(** [timeAgo] of Home.tsx, Watch.tsx, SuggestedVideos.tsx and
    CommentSection.tsx, given [Date.now()] and
    [new Date(iso).getTime()] in milliseconds; the latter is [None]
    when the date is invalid (NaN), and then every comparison fails. *)
Definition timeAgo (now : Z) (time : option Z) : string :=
  match time with
  | None => "just now"
  | Some t =>
      let diff := now - t in
      let sec := diff / 1000 in
      let min := sec / 60 in
      let hr := min / 60 in
      let day := hr / 24 in
      let mo := day / 30 in
      let yr := day / 365 in
      if 0 <? yr then showZ yr ++ " year" ++ plural yr ++ " ago"
      else if 0 <? mo then showZ mo ++ " month" ++ plural mo ++ " ago"
      else if 0 <? day then showZ day ++ " day" ++ plural day ++ " ago"
      else if 0 <? hr then showZ hr ++ " hour" ++ plural hr ++ " ago"
      else if 0 <? min then showZ min ++ " minute" ++ plural min ++ " ago"
      else "just now"
  end.
End Format.

(** *** Watch.tsx beside the toggles *)

Module WatchPage.
(** [shareText]: the title, cut to 120 characters. *)
Definition shareText (c : Watch.State) : string :=
  let t :=
    orElse (option_map Watch.ApiVideo.title (Watch.video c))
           "Check this video" in
  if (120 <? String.length t)%nat then substring 0 117 t ++ "..." else t.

═══

# Problem description
Output the listing exactly. Leave no line out.

# Final answer
(** [timeAgo] of Home.tsx, Watch.tsx, SuggestedVideos.tsx and
    CommentSection.tsx, given [Date.now()] and
    [new Date(iso).getTime()] in milliseconds; the latter is [None]
    when the date is invalid (NaN), and then every comparison fails. *)
Definition timeAgo (now : Z) (time : option Z) : string :=
  match time with
  | None => "just now"
  | Some t =>
      let diff := now - t in
      let sec := diff / 1000 in
      let min := sec / 60 in
      let hr := min / 60 in
      let day := hr / 24 in
      let mo := day / 30 in
      let yr := day / 365 in
      if 0 <? yr then showZ yr ++ " year" ++ plural yr ++ " ago"
      else if 0 <? mo then showZ mo ++ " month" ++ plural mo ++ " ago"
      else if 0 <? day then showZ day ++ " day" ++ plural day ++ " ago"
      else if 0 <? hr then showZ hr ++ " hour" ++ plural hr ++ " ago"
      else if 0 <? min then showZ min ++ " minute" ++ plural min ++ " ago"
      else "just now"
  end.
End Format.

(** *** Watch.tsx beside the toggles *)

Module WatchPage.
(** [shareText]: the title, cut to 120 characters. *)
Definition shareText (c : Watch.State) : string :=
  let t :=
    orElse (option_map Watch.ApiVideo.title (Watch.video c))
           "Check this video" in
  if (120 <? String.length t)%nat then substring 0 117 t ++ "..." else t.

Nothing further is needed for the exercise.